Python is a programming language that lets us work quickly and integrate systems more effectively and contains many data types as part of the core language (py?).

The entities that we can create and manipulate in Python are called objects. We could make those objects by applying the assignment operator (‘=’).

For example, we create the object “a”; winch has assigned the value 4.

x=4
x
#> 4

Each object in Python has tho characteristics, object type and object value.

Object type tells Python what kind of an object it’s dealing with. A type could be a number, a string, a list, or something else. In this book, we will use those types of objects. Also, we will cover more complex data structures such as dictionaries, arrays and data frames.

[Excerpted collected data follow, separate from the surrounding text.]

(* ===== verification/TrieTheorems.v ===== *)
(** What the trie promises: it is a finite map, its root hash identifies the map,
    and a committed trie can be opened again. *)
From S2P Require Import Prelude GoBig CommonTypes Rlp VmTypes TrieEncoding TrieTree TrieEdit.
From S2P Require Import TrieNode TrieRep Trie TrieOk TrieHash TrieMap Concrete.

#[export] Instance MemDatabase_ok : DatabaseOk MemDatabase.
Proof.
  split. intros k v d d' k' Hput. assert (d' = <[k := v]> d) as ->.
  { assert (Hd : Some (<[k := Common.CopyBytes v]> d) = Some d') by exact Hput.
    rewrite Common.CopyBytes_id in Hd. by injection Hd. }
  case_bool_decide as Hk; [subst; exact (lookup_insert_eq (M := gmap bytes) d k v)|].
  apply (lookup_insert_ne (M := gmap bytes)). congruence.
Qed.

(** ** Sequences of operations *)
Section commands.
Context {CR : Crypto} {CK : CryptoOk} {D : Type} {DB : Database D} {DK : DatabaseOk D}.

Inductive command :=
| CGet (key : bytes)
| CUpdate (key value : bytes)
| CDelete (key : bytes)
| CHash
| CCommit.

Inductive reply :=
| RValue (v : bytes)
| RDone
| RHash (h : Hash)
| RPutFailed.

Definition exec (fuel : nat) (c : command) (s : Trie.t * D) : outcome trieerr (reply * (Trie.t * D)) :=
  let '(T, d) := s in
  match c with
  | CGet key => '(v, T) ← Trie.TryGet d fuel T key; Done (RValue v, (T, d))
  | CUpdate key value => T ← Trie.TryUpdate d fuel T key value; Done (RDone, (T, d))
  | CDelete key => T ← Trie.TryDelete d fuel T key; Done (RDone, (T, d))
  | CHash =>
      match Trie.Hash_ (D:=D) T with
      | Done (h, T) => Done (RHash h, (T, d))
      | _ => Panic
      end
  | CCommit =>
      match Trie.CommitTo (T, d) with
      | (Done h, s) => Done (RHash h, s)
      | (Error _, s) => Done (RPutFailed, s)
      | _ => Panic
      end
  end.

Fixpoint run (fuel : nat) (cs : list command) (s : Trie.t * D) : outcome trieerr (list reply * (Trie.t * D)) :=
  match cs with
  | [] => Done ([], s)
  | c :: cs =>
      '(r, s) ← exec fuel c s;
      '(rs, s) ← run fuel cs s;
      Done (r :: rs, s)
  end.

(** The same on a finite map. *)
Definition map_exec (c : command) (m : gmap bytes bytes) : gmap bytes bytes :=
  match c with
  | CUpdate key value => map_update key value m
  | CDelete key => delete key m
  | _ => m
  end.

Definition reply_ok (c : command) (m : gmap bytes bytes) (r : reply) : Prop :=
  match c, r with
  | CGet key, RValue v => v = default [] (m !! key)
  | CUpdate _ _, RDone | CDelete _, RDone => True
  | CHash, RHash h => root_of h m
  | CCommit, RHash h => root_of h m
  | CCommit, RPutFailed => True
  | _, _ => False
  end.

Fixpoint replies_ok (cs : list command) (m : gmap bytes bytes) (rs : list reply) : Prop :=
  match cs, rs with
  | [], [] => True
  | c :: cs, r :: rs => reply_ok c m r /\ replies_ok cs (map_exec c m) rs
  | _, _ => False
  end.

Variable limit : nat.
Variable U : bytes -> Prop.

(** Keys and values in range; what is committed has no colliding encodings. *)
Definition command_ok (fuel : nat) (m : gmap bytes bytes) (c : command) : Prop :=
  match c with
  | CGet key | CDelete key => is_bytes key /\ (key_fuel key <= fuel)%nat
  | CUpdate key value => key_ok limit key /\ is_bytes value /\ zlen value < 2 ^ 32 /\ (key_fuel key <= fuel)%nat
  | CHash => True
  | CCommit => map_known U m
  end.

Fixpoint commands_ok (fuel : nat) (m : gmap bytes bytes) (cs : list command) : Prop :=
  match cs with
  | [] => True
  | c :: cs => command_ok fuel m c /\ commands_ok fuel (map_exec c m) cs
  end.

Definition collision_free : Prop := forall x y, U x -> U y -> Keccak256 x = Keccak256 y -> x = y.

Abbreviation get d := (fun h => Db_Get h d).

Lemma overlay_none (d : D) h e : overlay (fun _ => None) d h = Some e <-> Db_Get h d = Some e.
Proof. unfold overlay. by destruct (Db_Get h d). Qed.

Lemma addressed_ext (v v' : bytes -> option bytes) : (forall h e, v h = Some e <-> v' h = Some e) ->
  addressed U v -> addressed U v'.
Proof. intros Hv Ha h e ?%Hv. by apply Ha. Qed.

Lemma exec_ok fuel c T d m : collision_free -> Z.of_nat limit < 2 ^ 32 -> command_ok fuel m c ->
  trie_ok limit (get d) T m -> addressed U (get d) ->
  exists r T' d', exec fuel c (T, d) = Done (r, (T', d')) /\ reply_ok c m r /\
    trie_ok limit (get d') T' (map_exec c m) /\ addressed U (get d').
Proof.
  intros HU Hl Hc Hok Ha. destruct c as [key|key value|key| |]; cbn [exec command_ok map_exec] in *.
  - destruct (TryGet_ok limit Hl d fuel T m key Hok) as (T'&->&HT'); [naive_solver..|].
    simpl_decode. by exists (RValue (default [] (m !! key))), T', d.
  - destruct (TryUpdate_ok limit Hl d fuel T m key value Hok) as (T'&->&HT'); [naive_solver..|].
    simpl_decode. by exists RDone, T', d.
  - destruct (TryDelete_ok limit Hl d fuel T m key Hok) as (T'&->&HT'); [naive_solver..|].
    simpl_decode. by exists RDone, T', d.
  - destruct (Hash_ok (D:=D) limit Hl (get d) T m Hok) as (h&T'&->&Hr&HT'). by exists (RHash h), T', d.
  - assert (Hv := overlay_none d).
    pose proof (CommitTo_ok (D:=D) limit Hl (fun _ => None) U HU T d m) as Hcm.
    assert (H1 : trie_ok limit (overlay (fun _ => None) d) T m) by (eapply trie_ok_mono; [|done]; by intros; apply Hv).
    assert (H2 : addressed U (overlay (fun _ => None) d)) by (eapply addressed_ext; [|apply Ha]; by intros; rewrite Hv).
    specialize (Hcm H1 Hc H2). destruct (Trie.CommitTo (T, d)) as [[h| | |] [T' d']]; try done.
    + destruct Hcm as (Hr&HT'&_&Ha'&_). exists (RHash h), T', d'. split_and!; [done|done| |].
      * eapply trie_ok_mono; [|done]. intros h' x. by apply overlay_none.
      * eapply addressed_ext; [|apply Ha']. intros h' x. apply overlay_none.
    + destruct Hcm as (->&Ha'&Hg). exists RPutFailed, T, d'. split_and!; [done|done| |].
      * eapply trie_ok_mono; [|apply H1]. intros h' x ?%Hg. by apply overlay_none.
      * eapply addressed_ext; [|apply Ha']. intros h' x. apply overlay_none.
Qed.

Lemma run_ok fuel cs : collision_free -> Z.of_nat limit < 2 ^ 32 -> forall T d m, commands_ok fuel m cs ->
  trie_ok limit (get d) T m -> addressed U (get d) ->
  exists rs T' d', run fuel cs (T, d) = Done (rs, (T', d')) /\ replies_ok cs m rs /\
    trie_ok limit (get d') T' (fold_left (fun m c => map_exec c m) cs m).
Proof.
  intros HU Hl. induction cs as [|c cs IH]; intros T d m Hc Hok Ha.
  { exists [], T, d. by split_and!. }
  destruct Hc as [Hc Hcs]. destruct (exec_ok fuel c T d m HU Hl Hc Hok Ha) as (r&T1&d1&He&Hr&Hok1&Ha1).
  destruct (IH T1 d1 _ Hcs Hok1 Ha1) as (rs&T2&d2&Hrun&Hrs&Hok2).
  exists (r :: rs), T2, d2. cbn [run]. rewrite He. simpl_decode. rewrite Hrun. by split_and!.
Qed.
End commands.

(** ** The theorems *)
Section theorems.
Context {CR : Crypto} {CK : CryptoOk} {D : Type} {DB : Database D} {DK : DatabaseOk D}.
Variable limit : nat.
Hypothesis Hlimit : Z.of_nat limit < 2 ^ 32.
Variable U : bytes -> Prop.
Hypothesis HU : collision_free U.

(** No encoding has one of the two hashes that stand for the empty trie. *)
Definition no_sentinels : Prop :=
  forall e, U e -> Keccak256 e <> Common.zeroHash /\ Keccak256 e <> emptyRoot.

Lemma contents_map t m m' : contents t m -> contents t m' -> m = m'.
Proof.
  intros Hc Hc'. apply map_eq. intros key.
  by rewrite <- (contents_lookup t m key Hc), <- (contents_lookup t m' key Hc').
Qed.

Lemma root_of_inj h m m' : root_of h m -> root_of h m' -> map_known U m -> map_known U m' -> no_sentinels ->
  (forall t n, wf0 n t -> contents t m \/ contents t m' -> wf0 limit t) -> m = m'.
Proof.
  intros (t&n&Hwf&Hc&Hh) (t'&n'&Hwf'&Hc'&Hh') Hk Hk' Hs Hl.
  specialize (Hk t n Hwf Hc). specialize (Hk' t' n' Hwf' Hc').
  destruct (Hl t n Hwf ltac:(by left)) as [->|Hw], (Hl t' n' Hwf' ltac:(by right)) as [->|Hw'].
  - by eapply contents_map.
  - exfalso. apply (Hs (tenc t')); [by apply known_U; [eapply wf_is_node|]|].
    fold (thash t'). simpl in Hh. rewrite <- Hh, Hh'. by destruct Hw'.
  - exfalso. apply (Hs (tenc t)); [by apply known_U; [eapply wf_is_node|]|].
    fold (thash t). simpl in Hh'. rewrite <- Hh', Hh. by destruct Hw.
  - assert (Heq : tenc t = tenc t').
    { apply HU; [by apply known_U; [eapply wf_is_node|]..|].
      fold (thash t) (thash t'). destruct Hw, Hw'; simpl in *; congruence. }
    apply (tenc_inj U HU limit t Hw Hlimit limit t' Hw' Hlimit Hk Hk') in Heq. subst t'.
    by eapply contents_map.
Qed.

(** C4: from an empty trie over any content-addressed node store, every sequence of
    lookups, updates, deletions, hashes and commits runs without panic, error or
    exhausted bound, and its replies are those of a finite map: lookups return the
    value of the key or nothing, and hashes are a function of the map. *)
Theorem trie_refines_map (h : Hash) (d : D) (fuel : nat) (cs : list command)
  (Hh : h = Common.zeroHash \/ h = emptyRoot) (Ha : addressed U (fun x => Db_Get x d))
  (Hcs : commands_ok limit U fuel ∅ cs) :
  exists T rs s, Trie.New d h = Done T /\ run fuel cs (T, d) = Done (rs, s) /\ replies_ok cs ∅ rs.
Proof.
  destruct (New_empty limit d h Hh) as (T&HT&Hok).
  destruct (run_ok limit U fuel cs HU Hlimit T d ∅ Hcs Hok Ha) as (rs&T'&d'&Hrun&Hrs&_).
  by exists T, rs, (T', d').
Qed.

The function type() shows us the object type. For example, the object x is an integer(int):

type(x)
#> <class 'int'>

In this example, the object type is an integer(int), and the value is 4.

Besides integers, Python provides other numeric types, floating point numbers, and complex numbers (for example (5j). For example:

type(1.23)
#> <class 'float'>

An example of string (str) would be:

y="Apple"
type(y)
#> <class 'str'>

We are adding the ” ” to tell Python that Apple is a string.

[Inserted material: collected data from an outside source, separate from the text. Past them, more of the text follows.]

(* ===== verification/BlockTypes.v ===== *)
(** [core/types/block.go], [receipt.go], [log.go] and [bloom9.go]: headers, blocks,
    receipts and log bloom filters, with their encodings and hashes.

    Pointers to big integers are values, so a deep copy ([CopyHeader]) is the header
    itself; the cached hash of a block is the hash. *)
From S2P Require Import Prelude GoBig CommonMath CommonTypes Rlp RlpDecode VmTypes StateTransition TxTypes.

Abbreviation Transaction := Tx.Transaction.

(** ** bloom9.go *)
Module Bloom.

Definition bloomLength : Z := 256.

(** [SetBytes] into [b]; [None] is the panic on a long slice. *)
Definition SetBytes (b d : bytes) : option bytes :=
  if bloomLength <? zlen d then None
  else Some (copy_at b (bloomLength - zlen d) (zlen d) d).
Definition BytesToBloom (b : bytes) : option bytes := SetBytes (zeros bloomLength) b.
Definition Big_ (b : bytes) : Z := Big.SetBytes b.

Section bloom.
Context `{Crypto}.

(** The bit that bytes [i] and [i + 1] of the hash select. *)
Definition bloom_bit (h : bytes) (i : Z) : Z :=
  let b0 := default 0 (zget h i) in
  let b1 := default 0 (zget h (i + 1)) in
  Z.shiftl 1 (Z.land (b1 + Z.shiftl b0 8) 2047).

Definition bloom9 (b : bytes) : Z :=
  let h := Keccak256 b in
  fold_left (fun r i => Z.lor r (bloom_bit h i)) [0; 2; 4] 0.

Definition Add (b : bytes) (d : Z) : option bytes :=
  SetBytes b (Big.Bytes (Z.lor (Big.SetBytes b) (bloom9 (Big.Bytes d)))).

(** [bloom.And(bloom, cmp).Cmp(cmp) == 0] *)
Definition BloomLookup (bin : bytes) (topic : bytes) : bool :=
  let bloom := Big_ bin in
  let cmp := bloom9 topic in
  Z.land bloom cmp =? cmp.

(** [Test] of a big integer looks up its bytes. *)
Definition Test (b : bytes) (test : Z) : bool := BloomLookup b (Big.Bytes test).
Definition TestBytes (b test : bytes) : bool := Test b (Big.SetBytes test).

Definition LogsBloom (logs : list Log) : Z :=
  fold_left (fun bin log =>
      fold_left (fun bin t => Z.lor bin (bloom9 t)) (log_Topics log) (Z.lor bin (bloom9 (log_Address log))))
    logs 0.
End bloom.

End Bloom.

(** ** block.go and receipt.go *)
Module Types.

Definition EncodeNonce (i : Z) : bytes := Big.be_fixed 8 i.
Definition Nonce_Uint64 (n : bytes) : Z := Big.SetBytes n.

Record Header := {
  ParentHash : Hash;
  UncleHash : Hash;
  Coinbase : Address;
  Root : Hash;
  TxHash : Hash;
  ReceiptHash : Hash;
  Bloom : bytes;
  Difficulty : Z;
  Number : Z;
  GasLimit : Z;
  GasUsed : Z;
  Time : Z;
  Extra : bytes;
  MixDigest : Hash;
  Nonce : bytes;
}.
#[export] Instance Header_eq_dec : EqDecision Header.
Proof. solve_decision. Defined.

(** The fields before the seal. *)
Definition unsealed_values (h : Header) : list Enc.value :=
  [Enc.VBytes (ParentHash h); Enc.VBytes (UncleHash h); Enc.VBytes (Coinbase h); Enc.VBytes (Root h);
   Enc.VBytes (TxHash h); Enc.VBytes (ReceiptHash h); Enc.VBytes (Bloom h); Enc.VBigInt (Some (Difficulty h));
   Enc.VBigInt (Some (Number h)); Enc.VBigInt (Some (GasLimit h)); Enc.VBigInt (Some (GasUsed h));
   Enc.VBigInt (Some (Time h)); Enc.VBytes (Extra h)].
Definition header_value (h : Header) : Enc.value :=
  Enc.VList (unsealed_values h ++ [Enc.VBytes (MixDigest h); Enc.VBytes (Nonce h)]).

Definition header_type : Dec.gotype :=
  Dec.TyStruct
    [Dec.TyByteArray 32; Dec.TyByteArray 32; Dec.TyByteArray 20; Dec.TyByteArray 32; Dec.TyByteArray 32;
     Dec.TyByteArray 32; Dec.TyByteArray 256; Dec.TyBigInt; Dec.TyBigInt; Dec.TyBigInt; Dec.TyBigInt; Dec.TyBigInt;
     Dec.TyBytes; Dec.TyByteArray 32; Dec.TyByteArray 8] None.

(** The struct that the decoder fills in. *)
Definition header_of (v : Enc.value) : option Header :=
  match v with
  | Enc.VList
      [Enc.VBytes p; Enc.VBytes u; Enc.VBytes c; Enc.VBytes r; Enc.VBytes t; Enc.VBytes rc; Enc.VBytes b;
       Enc.VBigInt (Some d); Enc.VBigInt (Some n); Enc.VBigInt (Some gl); Enc.VBigInt (Some gu);
       Enc.VBigInt (Some tm); Enc.VBytes x; Enc.VBytes m; Enc.VBytes nc] =>
      Some {| ParentHash := p; UncleHash := u; Coinbase := c; Root := r; TxHash := t; ReceiptHash := rc; Bloom := b;
              Difficulty := d; Number := n; GasLimit := gl; GasUsed := gu; Time := tm; Extra := x; MixDigest := m;
              Nonce := nc |}
  | _ => None
  end.

Record Body := { body_Transactions : list Transaction; body_Uncles : list Header }.

Record Block := {
  header : Header;
  uncles : list Header;
  transactions : list Transaction;
}.

Record Receipt := {
  PostState : bytes;
  CumulativeGasUsed : Z;
  rc_Bloom : bytes;
  Logs : list Log;
  rc_TxHash : Hash;
  ContractAddress : Address;
  rc_GasUsed : Z;
}.

Definition NewReceipt (root : bytes) (cumulativeGasUsed : Z) : Receipt :=
  {| PostState := Common.CopyBytes root; CumulativeGasUsed := cumulativeGasUsed; rc_Bloom := zeros Bloom.bloomLength;
     Logs := []; rc_TxHash := Common.zeroHash; ContractAddress := Common.zeroAddress; rc_GasUsed := 0 |}.

(** The consensus fields of a log and of a receipt; the storage form adds the rest. *)
Definition log_value (l : Log) : Enc.value :=
  Enc.VList [Enc.VBytes (log_Address l); Enc.VList (map Enc.VBytes (log_Topics l)); Enc.VBytes (log_Data l)].
Definition storage_log_value (l : Log) : Enc.value :=
  Enc.VList [Enc.VBytes (log_Address l); Enc.VList (map Enc.VBytes (log_Topics l)); Enc.VBytes (log_Data l);
             Enc.VUint (log_BlockNumber l); Enc.VBytes (log_TxHash l); Enc.VUint (log_TxIndex l);
             Enc.VBytes (log_BlockHash l); Enc.VUint (log_Index l)].
Definition receipt_value (r : Receipt) : Enc.value :=
  Enc.VList [Enc.VBytes (PostState r); Enc.VBigInt (Some (CumulativeGasUsed r)); Enc.VBytes (rc_Bloom r);
             Enc.VList (map log_value (Logs r))].
Definition storage_receipt_value (r : Receipt) : Enc.value :=
  Enc.VList [Enc.VBytes (PostState r); Enc.VBigInt (Some (CumulativeGasUsed r)); Enc.VBytes (rc_Bloom r);
             Enc.VBytes (rc_TxHash r); Enc.VBytes (ContractAddress r); Enc.VList (map storage_log_value (Logs r));
             Enc.VBigInt (Some (rc_GasUsed r))].

Section types.
Context `{Crypto}.

Definition Hash_ (h : Header) : Hash := rlpHash (header_value h).
Definition HashNoNonce (h : Header) : Hash := rlpHash (Enc.VList (unsealed_values h)).
Definition CalcUncleHash (uncles : list Header) : Hash := rlpHash (Enc.VList (map header_value uncles)).
Definition Block_Hash (b : Block) : Hash := Hash_ (header b).
Definition NumberU64 (b : Block) : Z := Big.Uint64 (Number (header b)).

Definition NewBlockWithHeader (h : Header) : Block := {| header := h; uncles := []; transactions := [] |}.
Definition WithBody (b : Block) (txs : list Transaction) (us : list Header) : Block :=
  {| header := header b; uncles := us; transactions := txs |}.
Definition WithSeal (b : Block) (h : Header) : Block :=
  {| header := h; uncles := uncles b; transactions := transactions b |}.
Definition Block_Body (b : Block) : Body := {| body_Transactions := transactions b; body_Uncles := uncles b |}.
Definition Block_Transaction (b : Block) (h : Hash) : option Transaction :=
  snd <$> list_find (fun tx => Tx.tx_hash tx = h) (transactions b).

(** The blooms of big integers are at most 256 bytes long. *)
Definition CreateBloom (receipts : list Receipt) : option bytes :=
  Bloom.BytesToBloom (Big.Bytes (fold_left (fun bin r => Z.lor bin (Bloom.LogsBloom (Logs r))) receipts 0)).
End types.

End Types.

1.3 List and object attributes

A list is another useful object in Python, a vector of integers, strings, or both.

liste=[1,2,3]
liste
#> [1, 2, 3]

type(liste)
#> <class 'list'>

Objects whose value can change are called mutable objects, whereas objects whose value is unchangeable after they’ve been created are called immutable.

4 # is inmutable

# but liste is mutable
#> 4
liste=["a","b"]

Most Python objects have either data or functions or both associated with them. These are known as attributes. The name of the attribute follows the name of the object. And these two are separated by a dot in between them. The two types of attributes are called either data attributes or methods.

The “list” data type has some more methods. Here are all of the methods of “list” objects:

s=[1,2,3,4]
dir(s)[1:10]
#> ['__class__', '__class_getitem__', '__contains__', '__delattr__', '__delitem__', '__dir__', '__doc__', '__eq__', '__format__']

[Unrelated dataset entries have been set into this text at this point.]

Lemma hashimoto_total hash nonce size lookup : 0 < size / mixBytes < 2 ^ 31 ->
  (forall i, 0 <= i < 2 * (size / mixBytes) -> is_Some (lookup i)) -> is_Some (hashimoto hash nonce size lookup).
Proof.
  intros Hs Hl. unfold hashimoto, u32. rewrite (Z.mod_small (size / mixBytes)) by lia.
  destruct (Z.eqb_spec (size / mixBytes) 0) as [|_]; [lia|]. set (seed := keccak512 _).
  assert (forall l mix, exists mix', fold_left (mix_access lookup (size / mixBytes) (Uint32 seed)) l (Some mix) = Some mix') as H.
  { induction l as [|i l IH]; intros mix; [by exists mix|]. cbn [fold_left]. unfold mix_access at 2. cbn [mbind option_bind].
    set (parent := fnv _ _ mod _). assert (0 <= parent < size / mixBytes) by (apply Z.mod_pos_bound; lia).
    unfold u32. rewrite !Z.mod_small by lia. destruct (Hl (2 * parent) ltac:(lia)) as [l0 ->].
    destruct (Hl (2 * parent + 1) ltac:(lia)) as [l1 ->]. apply IH. }
  destruct (H (seqZ 0 loopAccesses) (words seed ++ words seed)) as [mix ->]. by eexists.
Qed.
End dataset.

(** C32: mining and verifying agree.  For every cache with at least one row and every
    dataset buffer of at least 100 and fewer than 2^26 items, generation succeeds for any
    number of goroutines, and gives the same dataset for every interleaving of their
    writes; on that dataset [hashimotoFull] returns what [hashimotoLight] computes from the
    cache alone. *)
Theorem hashimoto_light_full {CR : Crypto} {KC : Keccak512} {KK : Keccak512Ok} cache dest n threads
    (Hrows : u32 (zlen cache / hashWords) <> 0) (Hdest : zlen dest = 16 * n) (Hn : 100 <= n < 2 ^ 26)
    (Ht : 1 <= threads <= 2 ^ 20) :
  exists ds, generateDataset threads cache dest = Some ds /\ zlen ds = zlen dest /\
    (forall writes, writes ≡ₚ concat (map (segment threads (4 * zlen dest)) (seqZ 0 threads)) ->
       fold_left (write_item cache) writes (Some dest) = Some ds) /\
    forall hash nonce, exists r, hashimotoFull ds hash nonce = Some r /\ hashimotoLight (4 * zlen dest) cache hash nonce = Some r.
Proof.
  assert (concat (map (segment threads (4 * zlen dest)) (seqZ 0 threads)) = seqZ 0 n) as Hseg.
  { rewrite Hdest. replace (4 * (16 * n)) with (64 * n) by lia. apply segments; lia. }
  assert (forall l, l ≡ₚ seqZ 0 n -> fold_left (write_item cache) l (Some dest) = Some (dataset cache n)) as Hw.
  { intros l Hl. rewrite (writes_puts cache Hrows dest n Hdest Hn) by (done || (rewrite Hl; apply Forall_forall; intros i ?%elem_of_seqZ; lia)).
    f_equal. by apply puts_dataset. }
  exists (dataset cache n). split; [unfold generateDataset; rewrite Hseg; by apply Hw|].
  assert (zlen (dataset cache n) = zlen dest) as Hlen by (unfold zlen; by rewrite (length_dataset cache Hrows dest n Hdest)).
  split; [done|]. split; [intros writes; rewrite Hseg; apply Hw|]. intros hash nonce.
  assert (n / 2 = 4 * zlen dest / mixBytes) as Hm.
  { rewrite Hdest. unfold mixBytes. replace (4 * (16 * n)) with (n * 64) by lia. change 128 with (2 * 64). by rewrite Z.div_mul_cancel_r. }
  pose proof (Z.div_mod n 2 ltac:(lia)). pose proof (Z.mod_pos_bound n 2 ltac:(lia)).
  unfold hashimotoFull, hashimotoLight. rewrite Hlen.
  destruct (hashimoto_total hash nonce (4 * zlen dest) (fun index => words <$> generateDatasetItem cache index)) as [r Hr].
  { rewrite <- Hm. lia. } { intros i _. rewrite item_some by done. by eexists. }
  exists r. split; [|done]. rewrite <- Hr. apply hashimoto_ext; [rewrite <- Hm; lia|]. intros i Hi. rewrite <- Hm in Hi.
  cbv zeta. rewrite (dataset_item cache Hrows dest n) by (done || lia). by rewrite item_some.
Qed.

(** C38: from 2^32 bytes on the generation of the dataset wraps around: [index*hashBytes] is
    computed in 32 bits.  The generation succeeds, but no write reaches the words from 2^30
    on, which keep what the buffer held.  The tables give datasets of that size from epoch
    385 on. *)
Theorem dataset_wraps {CR : Crypto} {KC : Keccak512} {KK : Keccak512Ok} cache dest n threads
    (Hrows : u32 (zlen cache / hashWords) <> 0) (Hdest : zlen dest = 16 * n) (Hn : 2 ^ 26 <= n < 2 ^ 32) :
  exists ds, generateDataset threads cache dest = Some ds /\ zlen ds = zlen dest /\
    forall k, 2 ^ 30 <= k -> ds !! Z.to_nat k = dest !! Z.to_nat k.
Proof.
  unfold generateDataset. generalize (concat (map (segment threads (4 * zlen dest)) (seqZ 0 threads))).
  intros l. revert dest Hdest. induction l as [|i l IH]; intros dest Hdest; [by exists dest|]. cbn [fold_left].
  rewrite write_item_put; [|done| |].
  - destruct (IH (put cache dest i)) as (ds & Hds & Hl & Hk); [unfold zlen in *; by rewrite length_put|].
    exists ds. split; [done|]. split; [rewrite Hl; unfold zlen; by rewrite length_put|].
    intros k Hk'. rewrite Hk by done. by apply put_above.
  - destruct (place_bounds i). lia.
  - rewrite Hdest. unfold hashBytes. replace (4 * (16 * n)) with (n * 64) by lia. rewrite Z.div_mul by lia.
    unfold u32. rewrite Z.mod_small; [|split; [apply Z.div_pos; lia|apply Z.div_lt_upper_bound; lia]].
    assert (1 <= n / 100) by (apply Z.div_le_lower_bound; lia). lia.
Qed.

(** ** Instances *)

(** Not a hash, but of the right size. *)
#[local] Instance toy_keccak512 : Keccak512 := fun b => Big.be_fixed 64 (Big.SetBytes b).
#[local] Instance toy_keccak512_ok : Keccak512Ok.
Proof. intros b. apply (Common.is_array_be_fixed 64). Qed.

Lemma hashimoto_light_full_witness : exists ds, generateDataset 3 (replicate 32 7) (replicate 1600 0) = Some ds /\
  exists r, hashimotoFull ds (zeros 32) 5 = Some r /\ hashimotoLight 6400 (replicate 32 7) (zeros 32) 5 = Some r.
Proof.
  destruct (hashimoto_light_full (replicate 32 7) (replicate 1600 0) 100 3) as (ds & Hg & _ & _ & Hh).
  - by vm_compute.
  - reflexivity.
  - lia.
  - lia.
  - exists ds. split; [exact Hg|]. exact (Hh (zeros 32) 5).
Defined.

Lemma dataset_wraps_witness : let dest := replicate (Z.to_nat (16 * 2 ^ 27)) 0 in
  exists ds, generateDataset 3 (replicate 32 7) dest = Some ds /\ zlen ds = zlen dest /\
  forall k, 2 ^ 30 <= k -> ds !! Z.to_nat k = dest !! Z.to_nat k.
Proof.
  intros dest. apply (dataset_wraps (replicate 32 7) dest (2 ^ 27) 3).
  - by vm_compute.
  - unfold dest, zlen. rewrite length_replicate. apply Z2Nat.id. lia.
  - lia.
Defined.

We printed only the first ten methods. But in the list, you can find more methods. In this section, we will cover some examples—the method append, which appends an object to the end of the list.

s.append(6)
s
#> [1, 2, 3, 4, 6]

A data attribute contains information about the object. For example, to get the number of elements of a list, we use the data method “len.”

len(s)
#> 5

There are other ways to manipulate a “list” without a method. For instance, to concatenate two different lists:

t=[12,14,16]
s=s+t
s
#> [1, 2, 3, 4, 6, 12, 14, 16]

To select an element of a list, for example, selecting the second element of the list:

s[1]
#> 2

As you can see, instead of typing the s[2], we write the number one because Python starts counting to zero.

s[0]
#> 1

For example, replace the number 3 in lis “s” with the number 100 to replace an element of a list.

s[2]=100
s
#> [1, 2, 100, 4, 6, 12, 14, 16]

To remove an element, for example, number 2:

s.remove(2)
s
#> [1, 100, 4, 6, 12, 14, 16]

1.4 Dictionaries

Dictionaries are useful objects for performing fast look-ups on underscored data.

grades_dict={"Paulina": 100, "Coral":95} 
grades_dict
#> {'Paulina': 100, 'Coral': 95}

The “dictionaries” have two components, keys and values. The keys:

grades_dict.keys()
#> dict_keys(['Paulina', 'Coral'])

And values:

grades_dict.values()
#> dict_values([100, 95])

Dictionaries are mutable, then we can modify their content, by adding a new element:

grades_dict["Alejandra"]=120
grades_dict
#> {'Paulina': 100, 'Coral': 95, 'Alejandra': 120}

Or modifying an element:

# modify an element
grades_dict["Alejandra"]=grades_dict["Alejandra"]-30
grades_dict
#> {'Paulina': 100, 'Coral': 95, 'Alejandra': 90}

We could ask for an element in the dictionary:

# members

"Karina" in grades_dict
#> False

We could combine two or more lists into a dictionary, having two keys and four values each:

names=["Eugenio","Luis","Isa","Gisell"]
numbers=[9,17,80,79]
combine = {"Letthers":names,"Colors":numbers}
combine
#> {'Letthers': ['Eugenio', 'Luis', 'Isa', 'Gisell'], 'Colors': [9, 17, 80, 79]}

Or we may want to use one list for the keys and the other for the values:

stud= dict(zip(names, numbers))
stud
#> {'Eugenio': 9, 'Luis': 17, 'Isa': 80, 'Gisell': 79}

1.5 Python modules

Python also contains building functions that all Python programs can use. The user could make functions or could be developed by someone else in a library.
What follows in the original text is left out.